TitleCHEMICAL RECOGNITION OF KINGSNAKES BY CROTALINES - EFFECTS OF SIZE ON THE OPHIOPHAGE DEFENSIVE RESPONSE
Publication TypeJournal Article
Year of Publication1993
AuthorsGutzke, WHN, Tucker, C, Mason, RT
JournalBrain Behavior and Evolution
Volume41
Pagination234-238
Type of ArticleJournal Article
ISSN0006-8977
Abstract

When confronted by an ophiophagous (snake-eating) kingsnake, venomous snakes of the subfamily Crotalinae exhibit a suite of defensive responses including head hiding, thrashing, and an unusual response termed 'body bridging'. Other responses observed, such as biting and 'freezing', are more general in nature and can occur in a variety of contexts.

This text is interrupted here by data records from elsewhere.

Lemma locked_inv {B} σ i v (f : topics → topics * B) k out :
  inv σ → small σ → threads σ !! i = Some (mkThread v (Locked f k) out) →
  inv (mkMachine (history σ) (fst (f (maps σ))) (join v (released σ))
    (<[i := mkThread (join v (released σ)) (k (snd (f (maps σ)))) out]> (threads σ))).
Proof.
  intros Hinv Hsm Hi.
  destruct (thread_at _ _ _ Hinv Hi) as (pend & D & Hc & Hall & Hs & t & ms & Ho & Hso & Hcv & Hl & Hf & Hw). cbn in Hs, Hf.
  assert (Hlen : ∀ c, (join v (released σ) c < length (history σ c))%nat).
  { intros c. pose proof (inv_released _ Hinv c). specialize (Hs c). unfold join. lia. }
  specialize (Hw (maps σ) (join v (released σ)) (join_le_l _ _) Hl).
  assert (Htot : total (topic_messages_ (maps σ)) ≤ Z.of_nat (join v (released σ) published)).
  { pose proof (released_total _ _ _ Hc). unfold join. lia. }
  set (σ' := mkMachine _ _ _ _).
  assert (∃ pend' D', counted σ' pend' D' ∧ (i ∉ pend') ∧ (∀ j, j ≠ i → j ∈ pend ↔ j ∈ pend') ∧
    messages_le (topic_messages_ (maps σ)) (topic_messages_ (maps σ'))) as (pend' & D' & Hc' & Hi' & Hp' & Hm').
  { destruct (bool_decide_reflect (i ∈ pend)) as [Hip|Hip].
    - destruct Hf as [topic Hf].
      destruct (counted_second σ σ' i _ (mkThread (join v (released σ)) (k (snd (f (maps σ)))) out) pend D topic
        Hc Hsm (inv_released _ Hinv) Hi (Hs published) Hip eq_refl eq_refl (Hf (maps σ))) as [??].
      eexists _, _. split; [done|]. set_solver.
    - exists pend, D. split; [|split; [done|split; [done|cbn; by rewrite Hf]]].
      eapply (counted_other σ); [done|done|done|apply Hf|cbn; unfold join; lia]. }
  constructor; [apply Hinv|exact Hlen|]. exists pend', D'. split; [done|].
  eapply (threads_update σ); [done|done|done|exact Hp'|exact Hall|]. split; [exact Hlen|].
  exists (topic_messages_ (maps σ)), ms. split; [done|]. split; [done|].
  split; [by eapply covered_later; [apply join_le_l|..]|]. split; [done|].
  rewrite bool_decide_false by done. by apply Hw.
Qed.

Lemma respond_inv σ i v body k out :
  inv σ → threads σ !! i = Some (mkThread v (Respond body k) out) →
  inv (mkMachine (history σ) (maps σ) (released σ) (<[i := mkThread v k (out ++ [body])]> (threads σ))).
Proof.
  intros Hinv Hi.
  destruct (thread_at _ _ _ Hinv Hi) as (pend & D & Hc & Hall & Hs & t & ms & Ho & Hso & Hcv & Hl & Hb & m & -> & Hcov & Hfol & Hw).
  apply bool_decide_eq_false in Hb as Hip. cbn in Ho, Hs, Hw. constructor; [apply Hinv|apply Hinv|].
  exists pend, D. split; [by eapply (counted_other σ)|].
  eapply (threads_update σ); [done|done|done|done|exact Hall|]. split; [exact Hs|].
  exists t, (ms ++ [m]). split; [by rewrite fmap_app, <-Ho|].
  split; [|split; [by apply Forall_app_2; [|constructor]|split; [done|by rewrite bool_decide_false by done]]].
  apply StronglySorted_app. split; [|split; [done|by repeat constructor]].
  intros m1 m2 Hm1 ->%list_elem_of_singleton. rewrite Forall_forall in Hfol. by apply Hfol.
Qed.

Lemma newest_counter σ c : inv σ → counter c = true → newest (history σ c) = Z.of_nat (length (history σ c)) - 1.
Proof.
  intros Hinv Hc. pose proof (inv_released _ Hinv c). unfold newest. rewrite last_lookup.
  destruct (history σ c !! Init.Nat.pred (length (history σ c))) as [x|] eqn:Hx.
  - cbn. rewrite (inv_counter _ Hinv c _ x Hc Hx). lia.
  - apply lookup_ge_None in Hx. lia.
Qed.

Lemma fetch_add_inv σ i v c n k out :
  inv σ → threads σ !! i = Some (mkThread v (FetchAdd c n k) out) → Z.of_nat (length (history σ c)) < 2 ^ 64 →
  inv (mkMachine (append c (u64 (newest (history σ c) + n)) (history σ)) (maps σ) (released σ)
    (<[i := mkThread (<[c := length (history σ c)]> v) k out]> (threads σ))).
Proof.
  intros Hinv Hi Hlt. destruct (thread_at _ _ _ Hinv Hi) as (pend & D & _ & _ & _ & t & ms & _ & _ & _ & _ & _ & Hn & _).
  eapply update_inv; [done|done| |done|by intros κ (? & ? & ?)].
  intros Hc. rewrite Hn, newest_counter by done. rewrite u64_small; lia.
Qed.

Various crotalines of differing sizes were tested for their responses to kingsnakes (Lampropeltis getulus). Responses of individuals were recorded for up to 18 months. The results indicate that, if habituation can be overcome by periodically allowing a kingsnqke to confront but not harm the crotaline, the response is dependent on the size of the crotaline, in that smaller specimens (1.0 m) tend not to respond. The size of the kingsnake apparently does not have an effect on the crotaline response. These data appear to resolve apparent conflicts in the literature regarding whether certain species respond to ophidian ophiophages. In addition, hexane extracts of kingsnake skin were fractionated using an alumina column. The various fractions obtained were tested to determine which elicited the defensive response. Activity was found only in the most non-polar fraction. Preliminary analysis by gas chromatography/mass spectrometry indicated that this fraction contained straight and branched, saturated and polyunsaturated long-chain hydrocarbons.